In this project, a GAN for synthesizing electricity load profiles was developed.
The recommended Python version for running this code is 3.11.
- Clone the repository to your local machine:
git clone https://github.com/MODERATE-Project/Synthetic-Load-Profiles.git- Navigate to the project directory:
cd path/to/repository/Synthetic-Load-Profiles-
Create an enviroment:
Conda command for creating a suitable environment (replace myenv with the desired enviroment name):
conda create --name myenv python=3.11-
Activate the enviroment:
Conda command for activating the created enviroment (replace myenv with the selected name):
conda activate myenv- Install required Python packages:
conda install pippip install -r requirements.txtThe input data needs to be provided in form of a CSV file.
The data should roughly cover one year (min 365, max 368 days) of hourly electricity consumption values.
Each column of the CSV file should correspond to a single profile/household.
The first column of the CSV file needs to be an index column (ideally containing timestamps).
Example:
There are two ways to run the code:
A marimo notebook is provided for easily uploading files, creating projects and training models.
The notebook can be accessed by running the following command in the project directory:
marimo run marimo.pyAfter uploading the required Input file(s) and adjusting the settings, the program can be started by pressing the "Start" button below the options menu.
⚠ marimo notebooks only allow file sizes up to 100 MB; for larger input files, the Python script has to be used ⚠
As an alternative to the marimo notebook, a Python script ("run.py") can be used to create projects and train models.
Settings have to be adjusted directly in the script and file paths have to be provided for the input files. Advanced options are not provided here, however, a multitude of underlying parameters can be adjusted in "model" → "GAN_params.py" and "WGAN_params.py".
The following (hyper)parameters can be adjusted:
Model & hardware
- modelType: Lets you choose between an ordinary GAN and a WGAN model. The WGAN is usually more stable in training but for some usecases the GAN might be more suitable.
- device: Lets you choose between CPU and GPUs for creating and training a model. Leave the default value to enable automatic GPU detection.
Training loop
- epochCount: Amount of epochs for training.
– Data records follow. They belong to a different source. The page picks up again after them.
(* ===== verification/Bench.v ===== *)
(** * The benchmark framework (bench.c, bench.h)

    Series of a benchmark stand next to each other in a section of the program.  Each runs
    for a number of repetitions and iterations and stores a value per iteration; a
    report of the benchmark is a table with a line per repetition or iteration and a
    column per series.

    Floating point numbers are a type with the operations that the report uses; the
    functions of a benchmark change a memory of their own and call the framework.  The
    clearing of caches and what is printed on the way are left out.  [None] is
    undefined behaviour or [abort]. *)
From Stdlib Require Import ZArith Lia Bool String.
From stdpp Require Import base numbers option fin_maps gmap pretty list.
From S2P Require Import Prelude Error Libc Cio.

Module Bench.
Import Error Libc.
Abbreviation str := bytes_of_string.
Abbreviation decimal := Cio.decimal.

Definition __INA_MAX_SERIES : Z := 64.
Definition __INA_MAX_HEADER_LENGTH : Z := 4094.

Section Framework.
(** Numbers with their sum and their quotient by an integer, and how they are printed
    with [%f] and with a precision. *)
Context {V D : Type}.
Variables (add : V -> V -> V) (div : V -> Z -> V) (print_f : V -> text) (print_prec : Z -> V -> text).

(** Calls of the framework by a benchmark. *)
Inductive bcall := Set_value (v : V) | Set_scale (v : V) | Set_label (t : text) | Set_precision (p : Z).
Definition hook := D -> D * list bcall.
Record benchmark := Benchmark {
  bench_name : text; series_name : text; run : hook; skip : bool; setup : hook; teardown : hook;
  series_setup : hook; series_teardown : hook; scale : hook; iterations : Z; repetitions : Z }.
- batchSize: The batch size (number of training examples processed together in one forward and backward pass) used for training.
Optimizer
- lrGen/lrDis: Define the learning rates of the generator and the discriminator.
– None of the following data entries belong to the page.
(* ===== verification/Ljit.v ===== *)
(** * Calling Lua from C (ljit.c, ljit.h)

    The interpreter is the class [Lua] on its state [L]: variables, fields, protected calls and
    the conversions of numbers.  The stack through which C and Lua exchange values is
    explicit, its top first.  [None] is undefined behaviour: an argument of another
    type than the signature says, an access or a pop below the stack, or an error of Lua
    outside of a protected call, which ends the program. *)
From Stdlib Require Import ZArith Lia Bool String.
From stdpp Require Import base numbers option list.
From S2P Require Import Prelude Error Libc Hash.

Module Ljit.
Import Error Libc.
Abbreviation str := bytes_of_string.

(** Values of Lua; functions, tables, threads and full userdata are named by numbers. *)
Inductive value (N : Type) := VNil | VBool (b : bool) | VNum (n : N) | VStr (t : text) | VLight (p : Z) | VCData (p : Z) | VOther (id : Z).
Arguments VNil {N}.
Arguments VBool {N} _.
Arguments VNum {N} _.
Arguments VStr {N} _.
Arguments VLight {N} _.
Arguments VCData {N} _.
Arguments VOther {N} _.

Class Lua (L N : Type) := {
  lua_global : L -> text -> value N;
  (* a field, unless the value has none *)
  lua_field : L -> value N -> text -> option (value N);
  (* a protected call: all results, or the message of the error *)
  lua_call : L -> value N -> list (value N) -> L * (list (value N) + value N);
  (* a piece of code: its results or the message *)
  lua_chunk : L -> text -> L * (list (value N) + value N);
  num_of_int : Z -> N;
  int_of_num : N -> Z;
  num_of_str : text -> option N;
  str_of_num : N -> text;
  (* what a cdata refers to, as a string and as a pointer *)
  cdata_string : L -> Z -> text;
  cdata_pointer : L -> Z -> Z }.

(** Arguments and results of a call, as their C types. *)
Inductive carg (N : Type) := CD (n : N) | CI (z : Z) | CS (t : option text) | CC (p : Z).
Arguments CD {N} _.
Arguments CI {N} _.
Arguments CS {N} _.
Arguments CC {N} _.

Section Code.
Context {L N : Type} `{!Lua L N}.
Abbreviation value := (value N).
Abbreviation carg := (carg N).
Abbreviation stack := (list value).

Definition lua_tonumber (v : value) : option N := match v with VNum n => Some n | VStr t => num_of_str t | _ => None end.
Definition lua_pop (n : nat) (s : stack) : option stack := if (n <=? length s)%nat then Some (drop n s) else None.

Definition DOT : Z := 46.
Fixpoint strchr_dot (t : text) : option (text * text) :=
  match t with
  | [] => None
  | c :: t => if c =? DOT then Some ([], t) else '(a, b) ← strchr_dot t; Some (c :: a, b)
  end.
(** The function, or the object and the function on top of it. *)
Definition push_function (l : L) (fname : text) (s : stack) : option stack :=
  match strchr_dot fname with
  | None => Some (lua_global l fname :: s)
  | Some (obj, f) => let o := lua_global l obj in v ← lua_field l o f; Some (v :: o :: s)
  end.

(** The loop over the signature; an inner [None] is a type that is not known. *)
Fixpoint push_args (sig : text) (args : list carg) (narg : nat) (s : stack) : option (option (text * nat) * stack) :=
  match sig with
  | [] => Some (Some ([], narg), s)
  | c :: sig =>
      if c =? 100 then match args with CD n :: args => push_args sig args (S narg) (VNum n :: s) | _ => None end
      else if c =? 105 then match args with CI z :: args => push_args sig args (S narg) (VNum (num_of_int z) :: s) | _ => None end
      else if c =? 115 then match args with CS t :: args => push_args sig args (S narg) ((match t with Some t => VStr t | None => VNil end) :: s) | _ => None end
      else if c =? 99 then match args with CC p :: args => push_args sig args (S narg) (VLight p :: s) | _ => None end
      else if c =? 60 then Some (Some (sig, narg), s)
      else Some (None, s)
  end.
(** The results are cut or filled with nil to as many as are asked for. *)
Definition adjust (n : nat) (vs : list value) : list value := take n (vs ++ repeat VNil n).
Definition lua_pcall (l : L) (narg nres : nat) (s : stack) : option (L * bool * stack) :=
  f ← s !! narg;
  let below := drop (S narg) s in
  match lua_call l f (rev (take narg s)) with
  | (l, inl vs) => Some (l, true, rev (adjust nres vs) ++ below)
  | (l, inr msg) => Some (l, false, msg :: below)
  end.
(** The loop over the results; [k] is how far the next one is below the top.  A number that is
    taken as a string becomes one on the stack. *)
Fixpoint get_results (l : L) (sig : text) (k : nat) (s : stack) : option (result unit * list carg * stack) :=
  let wrong := Some (Err (Z.lor (INA_ES S_TYPE) INA_ERR_INVALID), [], s) in
  match sig with
  | [] => Some (Ok (), [], s)
  | c :: sig =>
      v ← s !! (k - 1)%nat;
      let next out s := '(r, outs, s) ← get_results l sig (k - 1) s; Some (r, out :: outs, s) in
      if c =? 100 then match lua_tonumber v with Some n => next (CD n) s | None => wrong end
      else if c =? 105 then match lua_tonumber v with Some n => next (CI (int_of_num n)) s | None => wrong end
      else if c =? 115 then
        match v with
        | VStr t => next (CS (Some t)) s
        | VNum n => next (CS (Some (str_of_num n))) (<[(k - 1)%nat := VStr (str_of_num n)]> s)
        | VCData p => next (CS (Some (cdata_string l p))) s
        | _ => wrong
        end
      else if c =? 99 then match v with VCData p => next (CC (cdata_pointer l p)) s | _ => wrong end
      else wrong
  end.
Definition ina_ljit_call (l : L) (fname sig : text) (args : list carg) (s : stack) : option (L * stack * result unit * list carg) :=
  s ← push_function l fname s;
  '(r, s) ← push_args sig args 0 s;
  match r with
  | None => Some (l, s, Err (Z.lor (INA_ES S_TYPE) INA_ERR_INVALID), [])
  | Some (sig, narg) =>
      let nres := length sig in
      '(l, ok, s) ← lua_pcall l narg nres s;
      if ok : bool then
        '(r, outs, s) ← get_results l sig nres s;
        match r with
        | Err e => Some (l, s, Err e, outs)
        | Ok _ => s ← lua_pop 1 s; Some (l, s, Ok (), outs)
        end
      else s ← lua_pop 1 s; Some (l, s, Err (Z.lor (INA_ES S_SCRIPT) (INA_ERR E_FAILED)), [])
  end.
Definition ina_ljit_dostring (l : L) (code : text) (s : stack) : option (L * stack * result unit) :=
  match lua_chunk l code with
  | (l, inl vs) => Some (l, rev vs ++ s, Ok ())
  | (l, inr msg) => s ← lua_pop 1 (msg :: s); Some (l, s, Err (Z.lor (INA_ES S_SCRIPT) (INA_ERR E_FAILED)))
  end.
(** [luaL_checkstring] of the first value, the last one of the list. *)
Definition ina_ljit_last_error (s : stack) : option text :=
  v ← last s; match v with VStr t => Some t | VNum n => Some (str_of_num n) | _ => None end.
Definition ina_ljit_checkcdata (s : stack) (narg : nat) : option Z := v ← rev s !! (narg - 1)%nat; match v with VCData p => Some p | _ => None end.
(** A line for each value from the top; [number] prints a number, [typename] the type of others. *)
Definition dump_value (decimal : Z -> text) (number : N -> text) (typename : value -> text) (i : Z) (v : value) : text :=
  decimal i ++
  match v with
  | VStr t => str ":`" ++ t ++ str "'"
  | VBool b => str ": " ++ str (if b then "true" else "false")
  | VNum n => str ": " ++ number n
  | v => str ": " ++ typename v
  end ++ str "
".
Fixpoint dump_lines (decimal : Z -> text) (number : N -> text) (typename : value -> text) (s : stack) : text :=
  match s with [] => [] | v :: s => dump_value decimal number typename (Z.of_nat (S (length s))) v ++ dump_lines decimal number typename s end.
Definition ina_ljit_hash_sbdm (t : text) : Z := u64 (Hash.ina_hash_sdbm 0 t).
Definition __INA_LPATH : text := str "./?.lua;".
(** The new path of packages. *)
Definition package_path (cur : text) : text := __INA_LPATH ++ cur.
End Code.

(** ** What a call does *)
Section Facts.
Context {L N : Type} `{!Lua L N}.
Abbreviation value := (value N).
Abbreviation carg := (carg N).

(** The letter and the value of an argument. *)
Definition arg_type (a : carg) : Z := match a with CD _ => 100 | CI _ => 105 | CS _ => 115 | CC _ => 99 end.
Definition arg_value (a : carg) : value :=
  match a with CD n => VNum n | CI z => VNum (num_of_int z) | CS (Some t) => VStr t | CS None => VNil | CC p => VLight p end.
(** What is given to C for a result of a type, and what it becomes on the stack. *)
Definition result_of (l : L) (c : Z) (v : value) : option (carg * value) :=
  if c =? 100 then n ← lua_tonumber v; Some (CD n, v)
  else if c =? 105 then n ← lua_tonumber v; Some (CI (int_of_num n), v)
  else if c =? 115 then
    match v with
    | VStr t => Some (CS (Some t), v)
    | VNum n => Some (CS (Some (str_of_num n)), VStr (str_of_num n))
    | VCData p => Some (CS (Some (cdata_string l p)), v)
    | _ => None
    end
  else if c =? 99 then match v with VCData p => Some (CC (cdata_pointer l p), v) | _ => None end
  else None.
Fixpoint convert (l : L) (rets : text) (vs : list value) : option (list carg * list value) :=
  match rets, vs with
  | [], [] => Some ([], [])
  | c :: rets, v :: vs => '(o, v) ← result_of l c v; '(outs, vs) ← convert l rets vs; Some (o :: outs, v :: vs)
  | _, _ => None
  end.

Lemma push_args_spec (args : list carg) (rets : text) (narg : nat) (s : list value) :
  push_args (map arg_type args ++ 60 :: rets) args narg s = Some (Some (rets, (narg + length args)%nat), rev (map arg_value args) ++ s).
Proof.
  revert narg s. induction args as [|a args IH]; intros narg s; [cbn; by rewrite Nat.add_0_r|].
  cbn [map app rev length]. rewrite <- (assoc_L (++)). destruct a as [n|z|[t|]|p]; cbn; rewrite IH; cbn; by rewrite Nat.add_succ_r.
Qed.

Lemma get_results_spec (l : L) (rets : text) (ready todo todo' : list value) (outs : list carg) (s : list value) :
  convert l rets todo = Some (outs, todo') -> get_results l rets (length rets) (rev (ready ++ todo) ++ s) = Some (Ok (), outs, rev (ready ++ todo') ++ s).
Proof.
  revert ready todo todo' outs. induction rets as [|c rets IH]; intros ready todo todo' outs Hc.
  - destruct todo; [|done]. by injection Hc as <- <-.
  - destruct todo as [|v todo]; [done|]. cbn [convert] in Hc. destruct (result_of l c v) as [[o v']|] eqn:Hv; [|done]. cbn [mbind option_bind] in Hc.
    destruct (convert l rets todo) as [[outs1 todo1]|] eqn:Ht; [|done]. injection Hc as <- <-.
    assert (length rets = length todo) as Hlen.
    { clear -Ht. revert todo outs1 todo1 Ht. induction rets as [|c rets IH]; intros [|v todo] outs1 todo1 Ht; try done. cbn in Ht.
      destruct (result_of l c v) as [[o v']|]; [|done]. cbn in Ht. destruct (convert l rets todo) as [[]|] eqn:E; [|done]. cbn. f_equal. by eapply IH. }
    assert (forall x, rev (ready ++ x :: todo) ++ s = rev todo ++ x :: rev ready ++ s) as Hst by (intros x; rewrite rev_app_distr; cbn; by rewrite <- !(assoc_L (++))).
    assert ((rev (ready ++ v :: todo) ++ s) !! length rets = Some v) as Hget by (rewrite Hst, Hlen, <- length_rev; by apply list_lookup_middle).
    specialize (IH (ready ++ [v']) todo todo1 outs1 Ht). rewrite <- !(assoc_L (++)) in IH. cbn [app] in IH.
    cbn [get_results length]. replace (S (length rets) - 1)%nat with (length rets) by lia. rewrite Hget. cbn [mbind option_bind].
    assert (v' <> v -> rev (ready ++ v' :: todo) ++ s = <[length rets := v']> (rev (ready ++ v :: todo) ++ s)) as Hins.
    { intros _. rewrite !Hst, Hlen, <- (length_rev todo). rewrite insert_app_r_alt by lia. by rewrite Nat.sub_diag. }
    unfold result_of in Hv. repeat case_match; simplify_eq; try done; try (destruct (lua_tonumber v); [|done]; cbn in Hv; simplify_eq); cbn [mbind option_bind];
      try (by rewrite IH); rewrite <- Hins by done; by rewrite IH.
Qed.

End Facts.

(** ** An interpreter with three functions

    [add] gives a sum, [pair] its argument and the argument plus one, [none] nothing; other values
    cannot be called.  The table [m] has them too. *)
#[export] Instance demo : Lua unit Z := {|
  lua_global _ n := if bool_decide (n = str "add") then VOther 1 else if bool_decide (n = str "pair") then VOther 2
    else if bool_decide (n = str "none") then VOther 3 else if bool_decide (n = str "m") then VOther 4 else VNil;
  lua_field _ v n := match v with VOther 4 => Some (if bool_decide (n = str "add") then VOther 1 else VNil) | _ => None end;
  lua_call _ f vs :=
    (tt, match f, vs with
         | VOther 1, VNum x :: VNum y :: _ => inl [VNum (x + y)]
         | VOther 2, VNum x :: _ => inl [VNum x; VNum (x + 1)]
         | VOther 3, _ => inl []
         | _, _ => inr (VStr (str "attempt to call"))
         end);
  lua_chunk _ c := (tt, if bool_decide (c = str "return 7") then inl [VNum 7] else inr (VStr (str "syntax")));
  num_of_int := id; int_of_num := id; num_of_str _ := None; str_of_num _ := str "n"; cdata_string _ _ := []; cdata_pointer _ p := p |}.

(** With two results a value is left on the stack, without one the caller loses a value, or the
    stack underflows; a function of an object leaves the object, and a signature with an
    unknown letter what was pushed before. *)
Lemma stack_is_not_balanced :
  ina_ljit_call tt (str "pair") (str "i<ii") [CI 3] [VNil] = Some (tt, [VNum 3; VNil], Ok (), [CI 3; CI 4]) /\
  ina_ljit_call tt (str "none") (str "<") [] [VBool true; VNil] = Some (tt, [VNil], Ok (), []) /\
  ina_ljit_call tt (str "none") (str "<") [] [] = None /\
  ina_ljit_call tt (str "m.add") (str "ii<i") [CI 3; CI 4] [VNil] = Some (tt, [VOther 4; VNil], Ok (), [CI 7]) /\
  ina_ljit_call tt (str "add") (str "ii>i") [CI 3; CI 4] [VNil] =
    Some (tt, [VNum 4; VNum 3; VOther 1; VNil], Err (Z.lor (INA_ES S_TYPE) INA_ERR_INVALID), []) /\
  ina_ljit_dostring tt (str "return 7") [] = Some (tt, [VNum 7], Ok ()).
Proof. repeat split; vm_compute; reflexivity. Qed.
(** The message of an error is taken from the stack before it can be asked for. *)
Lemma message_is_lost : ina_ljit_dostring tt (str "(") [] = Some (tt, [], Err (Z.lor (INA_ES S_SCRIPT) (INA_ERR E_FAILED))) /\ ina_ljit_last_error (N := Z) [] = None.
Proof. split; vm_compute; reflexivity. Qed.
End Ljit.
- betas: By default, AdamOptimizer is used in both the Generator and Discriminator. The beta values define the moving averages.
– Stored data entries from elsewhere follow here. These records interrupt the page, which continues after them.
(* ===== verification/SysTime.v ===== *)
(** * The clock of the system (time_os.c)

    A reading of [gettimeofday] or, on Windows, the number of 100 nanoseconds since 1601 in
    two words of 32 bits, and both as seconds and microseconds since 1970. *)
From Stdlib Require Import ZArith Lia Bool.
From stdpp Require Import base numbers option.
From S2P Require Import Prelude Error.

Module SysTime.
Import Error.
Local Open Scope inac_scope.

(** [struct ina_time_s] with [struct timeval] and with [FILETIME]. *)
Record time := Time_ { tv_sec : Z; tv_usec : Z }.
Record filetime := FileTime { dwHighDateTime : Z; dwLowDateTime : Z }.
Definition DELTA_EPOCH_IN_MICROSECS : Z := 11644473600000000.

(** [clock] is what [gettimeofday] stores, or [None] if it fails; the structure is not cleared
    when it is allocated, and [garbage] is in it. *)
Definition ina_time_sys_new (garbage : time) (malloc_ok : bool) : result time := if malloc_ok then Ok garbage else Err INA_ERR_OUT_OF_MEMORY.
Definition ina_time_read_sys_clock (clock : option time) (t : time) : time * result unit :=
  match clock with Some c => (c, Ok tt) | None => (t, Err INA_ERR_OPERATION_FAILED) end.
Definition ina_time_sys_seconds_micros (t : time) : Z * Z := (tv_sec t, tv_usec t).
Definition filetime_seconds_micros (t : filetime) : Z * Z :=
  let tmpres := Z.lor (shl 64 (Z.lor 0 (dwHighDateTime t)) 32) (dwLowDateTime t) in
  let tmpres := tmpres / 10 in
  let tmpres := u64 (tmpres - DELTA_EPOCH_IN_MICROSECS) in
  (tmpres / 1000000, tmpres mod 1000000).

Lemma reading_is_delivered (c t : time) :
  let '(t', r) := ina_time_read_sys_clock (Some c) t in r = Ok tt /\ ina_time_sys_seconds_micros t' = (tv_sec c, tv_usec c).
Proof. done. Qed.

(** The file time of a moment after 1970 gives its seconds and microseconds. *)
Theorem filetime_is_unix_time (high low secs micros rest : Z) :
  in_width 32 high -> in_width 32 low -> 0 <= secs -> 0 <= micros < 1000000 -> 0 <= rest < 10 ->
  high * 2 ^ 32 + low = ((secs + 11644473600) * 1000000 + micros) * 10 + rest ->
  filetime_seconds_micros (FileTime high low) = (secs, micros).
Proof.
  intros Hh Hl Hs Hm Hr Heq. unfold filetime_seconds_micros, shl. cbn [dwHighDateTime dwLowDateTime]. rewrite Z.lor_0_l.
  rewrite (wrap_small 64 (Z.shiftl high 32)) by (rewrite Z.shiftl_mul_pow2 by lia; unfold in_width in *; lia). rewrite (lor_shiftl_add 32), Heq by (lia || done). rewrite Z.div_add_l, (Z.div_small rest), Z.add_0_r by lia. unfold DELTA_EPOCH_IN_MICROSECS.
  replace ((secs + 11644473600) * 1000000 + micros - 11644473600000000) with (secs * 1000000 + micros) by lia. unfold in_width in *.
  rewrite wrap_small by (unfold in_width; lia). f_equal; dlia.
Qed.
(** A moment of 2020. *)
Example filetime_of_2020 : filetime_seconds_micros (FileTime 30785590 1761935413) = (1577836800, 5).
Proof. vm_compute. reflexivity. Qed.
End SysTime.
- genLoopCount: When a model is trained, in the beginning, the discriminator might outperform the generator, leading to no training effect. The generator can be trained multiple times per iteration, defined by this variable.
- lossFct: Loss function defined in GAN_params.py. Note that the training code always overrides this with BCEWithLogitsLoss for numerical stability; changing this value has no effect without modifying the training code. This is only valid for the GAN.
- lambdaGP: Gradient penalty coefficient used during training to enforce the Lipschitz constraint. This is only valid for the WGAN.
Regularization
- dropout: Dropout probability applied in each dropout layer of the generator and discriminator during training. This is only valid for the GAN.
- dropoutOffEpoch: Defines the epoch after which all dropout layers in the generator are deactivated (might improve the results). This is only valid for the GAN.
Architecture
- dimNoise: Dimension of the noise vector that is fed into the generator as input.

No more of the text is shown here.